Lance revenait, les bras chargés d’emplettes durement acquises au marché noir. Elenor et lui avait erré de nombreuses heures dans les rues les plus sombres du quartier, recherchant ceux qui vendaient sous le manteau de tout à bas prix, au nez et à la barbe des Nobles et des Bourgeois.
Des vêtements, de la nourriture. Mais aussi, de précieuses informations. La matinée avait été bonne !
Ils approchaient de leur humble demeure lorsqu’un cri leur parvint.
Quelqu’un, apparemment un enfant, hurlait à tue-tête.
- LAAAAAANNNNCCCEEEEE, JE CHERCHE LAAAANNNNCCCCEE.
C’était une façon peu conventionnelle de rechercher le Dissident …
Celui-ci coula un regard un circonspect vers Elenor qui répondit d’un haussement d’épaule. C’était lui qu’on appelait, c’était son problème. Soit.
Un gamin d’une dizaine d’années -Elandor n’avait jamais été très doué pour deviner l’âge des enfants- déboula de haut de la rue et dévala la pente vers eux, criant de plus belle.
Il passa près d’eux, leur jetant un regard implorant et Elandor faillit le laisser partir. Cela faisait un moment qu’il rêvait d’une journée tranquille. Finalement, il soupira et l’attrapa par le col pour le ralentir au moment où il les dépassait.
« Qu’est-ce que tu lui veux ? »

Le visage du mioche s’éclaira et il se débattit vaguement pour s’extirper de la poigne de l’homme qui le maintenait et qui le lâcha à regrets.
- C’est toi ? ! Je t’ai enfin trouvé ! C’est Eléni … Elle a voulu que je te trouve mais t’étais pas là. Alors je suis retournée la voir et …
Il fut interrompu par Lance qui, arrachant les affaires d’Elenor de ses mains, jeta un regard dédaigneux vers leur nouveau compagnon.
« Tu le portes, on va discuter de ça à l’intérieur. »

Elandor n’avait jamais eu de prédisposition pour les enfants. Pour preuve, il s’était à peine occupé des siens. Et ce n’était pas seulement parce qu’il aimait une autre que leur mère … Il n’avait pas la fibre paternelle. Pérenniser la lignée des Arlanii ? C’était le rêve de sa mère. Lui voulait le pouvoir pour lui seul. Après tout, peu lui importait la tournure que prendraient les événements après sa mort …

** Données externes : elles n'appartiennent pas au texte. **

(** Below the top of the [int] range the count after a batch is the count
    before plus the number of falling edges of the encoder pin. *)
Lemma contar_flancos (l : list (Z * Z)) (n : Z) :
  INT_MIN <= n -> n + flancos l <= INT_MAX -> contar l n = n + flancos l.
Proof.
  revert n. induction l as [|ge l IH]; intros n Hlo Hhi.
  - unfold flancos. simpl. lia.
  - rewrite flancos_cons in *. pose proof (flancos_nonneg l).
    unfold contar in *. simpl fold_left.
    destruct (es_flanco ge).
    + rewrite wrap_int_small by lia. rewrite IH; lia.
    + rewrite IH; lia.
Qed.

Lemma flancos_totales_nonneg (es : list entrada) : 0 <= flancos_totales es.
Proof.
  induction es as [|e es IH]; simpl; [lia|].
  pose proof (flancos_nonneg (irq e)). pose proof (flancos_nonneg (irq_rebote e)). lia.
Qed.

Lemma flancos_totales_app (es1 es2 : list entrada) :
  flancos_totales (es1 ++ es2) = flancos_totales es1 + flancos_totales es2.
Proof. induction es1 as [|e es1 IH]; simpl; lia. Qed.

Create Rewrite HintDb control_db.

#[local] Hint Rewrite
  mover_servo_oscilando_traza mover_servo_oscilando_pulsos mover_servo_oscilando_motor
  atender_pulsos atender_motor atender_traza : control_db.
#[local] Hint Rewrite <- app_assoc : control_db.

(** Projections of a state built by the primitives. *)
Ltac proyectar :=
  repeat (progress (cbn [pulsos_encoder motor_en traza buffer oled
                         set_pulsos_encoder set_motor_en set_buffer set_oled registrar
                         sleep_ms ssd1306_clear ssd1306_draw_string ssd1306_show
                         resumen estado_de andb negb])
          || (progress (unfold control))
          || rewrite_strat (topdown (hints control_db))).

Lemma gpio_get_ROT_SW (e : entrada) : gpio_get ROT_SW e = rot_sw e.
Proof. reflexivity. Qed.

Lemma gpio_put_MOTOR_EN (v : bool) (s : estado) :
  gpio_put MOTOR_EN v s = set_motor_en v s.
Proof. reflexivity. Qed.

(** ** One pass of a winding loop

    Whatever the display does, a pass of any of the four loops acts on the
    count, the motor and the trace as [paso_resumen] says: a sweep, the
    interrupts, the tension check, then (except in the thread-to-length
    loop) the switch. *)
Lemma cuerpo_de_resumen (sensor : entrada -> Z) (m : modo) (e : entrada)
    (u : Z) (s : estado) :
  resumen (cuerpo_de sensor m e u s)
  = paso_resumen sensor (detenible m) e (control s).
Proof.
  destruct m; unfold cuerpo_de, detenible, paso_resumen, control.
  - unfold cuerpo_hasta.
    destruct (100 <=? _); destruct (3000 <? sensor e);
      unfold tension_excesiva; rewrite ?gpio_put_MOTOR_EN; proyectar; reflexivity.
  - unfold cuerpo_auto.
    destruct (100 <=? _); destruct (3000 <? sensor e);
      unfold tension_excesiva; rewrite ?gpio_get_ROT_SW, ?gpio_put_MOTOR_EN;
      try destruct (rot_sw e); proyectar; reflexivity.
  - unfold cuerpo_cobre_manual.
    destruct (20 <=? _); destruct (3000 <? sensor e);
      unfold tension_excesiva, cobre_detenido;
      rewrite ?gpio_get_ROT_SW, ?gpio_put_MOTOR_EN;
      try destruct (rot_sw e); proyectar; reflexivity.
  - unfold cuerpo_cobre_auto.
    destruct (20 <=? _); destruct (3000 <? sensor e);
      unfold tension_excesiva, cobre_detenido;
      rewrite ?gpio_get_ROT_SW, ?gpio_put_MOTOR_EN;
      try destruct (rot_sw e); proyectar; reflexivity.
Qed.

Lemma resumen_Some (x : ejecucion) (r : resultado) (c : Z * bool * list accion) :
  resumen x = (Some r, c) -> exists s', x = Termina r s' /\ control s' = c.
Proof.
  destruct x as [u s|r' s]; simpl; intros H; inversion H; subst.
  now exists s.
Qed.

Lemma resumen_None (x : ejecucion) (c : Z * bool * list accion) :
  resumen x = (None, c) -> exists u s', x = EnCurso u s' /\ control s' = c.
Proof.
  destruct x as [u s|r' s]; simpl; intros H; inversion H; subst.
  now exists u, s.
Qed.

Lemma cuerpo_tension (sensor : entrada -> Z) (m : modo) (e : entrada)
    (u : Z) (s : estado) :
  3000 < sensor e ->
  exists s', cuerpo_de sensor m e u s = Termina AbortedByTension s' /\
             control s' = (contar (irq e) (pulsos_encoder s), false,
                           traza s ++ barrido 15 (ida_y_vuelta 50 130)).
Proof.
  intros H. apply resumen_Some. rewrite cuerpo_de_resumen.
  unfold paso_resumen, control.
  destruct (Z.ltb_spec 3000 (sensor e)); [reflexivity | lia].
Qed.

Lemma cuerpo_para (sensor : entrada -> Z) (m : modo) (e : entrada)
    (u : Z) (s : estado) :
  sensor e <= 3000 -> detenible m = true -> rot_sw e = false ->
  exists s', cuerpo_de sensor m e u s = Termina AbortedByOperator s' /\
             control s' = (contar (irq_rebote e) (contar (irq e) (pulsos_encoder s)),
                           false,
                           (traza s ++ barrido 15 (ida_y_vuelta 50 130))
                           ++ [Dormir 200; Dormir 2000]).
Proof.
  intros H Hd Hsw. apply resumen_Some. rewrite cuerpo_de_resumen.
  unfold paso_resumen, control. rewrite Hd, Hsw.
  destruct (Z.ltb_spec 3000 (sensor e)); [lia | reflexivity].
Qed.

Lemma cuerpo_sigue (sensor : entrada -> Z) (m : modo) (e : entrada)
    (u : Z) (s : estado) :
  sensor e <= 3000 -> detenible m && negb (rot_sw e) = false ->
  exists u' s', cuerpo_de sensor m e u s = EnCurso u' s' /\
                control s' = (contar (irq e) (pulsos_encoder s), motor_en s,
                              traza s ++ barrido 15 (ida_y_vuelta 50 130)).
Proof.
  intros H Hd. apply resumen_None. rewrite cuerpo_de_resumen.
  unfold paso_resumen, control. rewrite Hd.
  destruct (Z.ltb_spec 3000 (sensor e)); [lia | reflexivity].
Qed.

(** ** The loop *)

Section Bucle.

Variable cond : estado -> bool.
Variable cuerpo : entrada -> Z -> estado -> ejecucion.
Variable k : estado -> ejecucion.

(** The code after the loop returns. *)
Hypothesis k_termina :
  forall s, cond s = false -> exists r s', k s = Termina r s'.

Lemma mientras_cons (e : entrada) (es : list entrada) (u : Z) (s : estado) :
  cond s = true ->
  mientras cond cuerpo k (e :: es) u s
  = match cuerpo e u s with
    | EnCurso u' s' => mientras cond cuerpo k es u' s'
    | fin => fin
    end.
Proof. intros H. simpl. now rewrite H. Qed.

Lemma mientras_sale (es : list entrada) (u : Z) (s : estado) :
  cond s = false -> mientras cond cuerpo k es u s = k s.
Proof. intros H. destruct es; simpl; now rewrite H. Qed.

Lemma mientras_EnCurso_cond (es : list entrada) (u u1 : Z) (s s1 : estado) :
  mientras cond cuerpo k es u s = EnCurso u1 s1 -> cond s1 = true.
Proof.
  revert u s. induction es as [|e es IH]; intros u s H.
  - simpl in H. destruct (cond s) eqn:Hc.
    + now inversion H; subst.
    + destruct (k_termina s Hc) as (r & s' & Hk). congruence.
  - destruct (cond s) eqn:Hc.
    + rewrite mientras_cons in H by assumption.
      destruct (cuerpo e u s) as [u' s'|r s']; [eauto | discriminate].
    + rewrite mientras_sale in H by assumption.
      destruct (k_termina s Hc) as (r & s' & Hk). congruence.
Qed.

Lemma mientras_app_EnCurso (es1 es2 : list entrada) (u u1 : Z) (s s1 : estado) :
  mientras cond cuerpo k es1 u s = EnCurso u1 s1 ->
  mientras cond cuerpo k (es1 ++ es2) u s = mientras cond cuerpo k es2 u1 s1.
Proof.
  revert u s. induction es1 as [|e es1 IH]; intros u s H.
  - simpl in H. destruct (cond s) eqn:Hc.
    + now inversion H; subst.
    + destruct (k_termina s Hc) as (r & s' & Hk). congruence.
  - destruct (cond s) eqn:Hc.
    + rewrite mientras_cons in H by assumption.
      rewrite <- app_comm_cons, mientras_cons by assumption.
      destruct (cuerpo e u s) as [u' s'|r s']; [eauto | discriminate].
    + rewrite mientras_sale in H by assumption.
      destruct (k_termina s Hc) as (r & s' & Hk). congruence.
Qed.

Lemma mientras_app_Termina (es1 es2 : list entrada) (u : Z) (s : estado)
    (r : resultado) (s' : estado) :
  mientras cond cuerpo k es1 u s = Termina r s' ->
  mientras cond cuerpo k (es1 ++ es2) u s = Termina r s'.
Proof.
  revert u s. induction es1 as [|e es1 IH]; intros u s H.
  - destruct (cond s) eqn:Hc.
    + simpl in H. rewrite Hc in H. discriminate.
    + rewrite mientras_sale in * by assumption. assumption.
  - destruct (cond s) eqn:Hc.
    + rewrite mientras_cons in H by assumption.
      rewrite <- app_comm_cons, mientras_cons by assumption.
      destruct (cuerpo e u s) as [u' s1|r1 s1]; [eauto | assumption].
    + rewrite mientras_sale in * by assumption. assumption.
Qed.

End Bucle.

(** Every routine is: initialise (count 0, motor on), loop, and after the
    loop stop the motor and report completion. *)
Lemma enrollar_forma (sensor : entrada -> Z) (m : modo) (s : estado) :
  exists k s0,
    (forall es, enrollar sensor m es s
                = mientras (cond_de m) (cuerpo_de sensor m) k es 0 s0) /\
    control s0 = (0, true, traza s) /\
    (forall s1, cond_de m s1 = false ->
       exists s', k s1 = Termina Completed s' /\
                  control s' = (pulsos_encoder s1, false, traza s1 ++ [Dormir 2000])).
Proof.
  destruct m;
    (eexists; eexists; split; [intros es; reflexivity | split; [reflexivity|]]);
    intros s1 Hc; try discriminate; eexists; split; reflexivity.
Qed.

Ils arrivèrent chez eux et Lance laissa son précieux butin s’étaler sur la table sans d’autre cérémonie. Ils s’en occuperaient plus tard. Au fond de lui, quelque chose lui disait que l’affaire n’était pas à prendre à la légère. Il n’avait jamais vu le gosse et ce n’était pas le genre d’Eléni que de recruter en si bas âge.
« Parle. »

Trop heureux de s’exécuter, il se mit à parler, à toute allure, mâchant ses mots. Comme s’il risquait d’oublier ce qui s’était produit. Son discours était décousu mais ce qu’il y avait à comprendre fut compris.
Eléni était en danger. Pas n’importe quel Dissident, non, Eléni.
Ils lui posèrent des questions, insistèrent sur des faits. Combien de gardes étaient partis avec Helder ? Combien en restait-il ? Où était-elle ?
Pendant ce temps, l’Al’Faret pesait le pour et le contre. Son visage restait parfaitement serein mais il frottait lentement la cicatrice au coin de son œil gauche, unique signe de tension émanant de lui. Il était de son devoir de sauver ses Dissidents mais jamais au prix de sa propre sécurité. Mais Eléni ? Avait-il seulement le temps de monter une embuscade où il ne jouerait aucun rôle ? Ils avaient moins d’une heure. Sa propre vie contre celle de son bras droit ? De toutes façons, si elle parlait, il était mort. Il essayait de réfléchir sans laisser ses sentiments prendre le pas sur sa raison. Mais il savait qu’il n’était pas parfaitement objectif. Eléni, il tenait à elle bien plus qu’à une informatrice hors pair. C’était dangereux de s’attacher à elle ainsi, c’était dangereux d’aller la sauver. Mais après tout, n’était-il pas déjà mort ? ! Peut-être qu’à présent, il était invincible …
Lance sourit d’un air cynique à cette idée, sous les regards intrigués de ceux qui guettaient sa réponse.
« On y va. »
Il refusa de regarder Elenor, refusa de savoir si elle était d’accord ou non. Quand il s’agissait de Dissidence, il était le chef, peu importe ce qu’elle pourrait dire ou penser. Certes, il accordait plus d’importance à son avis qu’à celui de n’importe qui d’autre, mais pas cette fois …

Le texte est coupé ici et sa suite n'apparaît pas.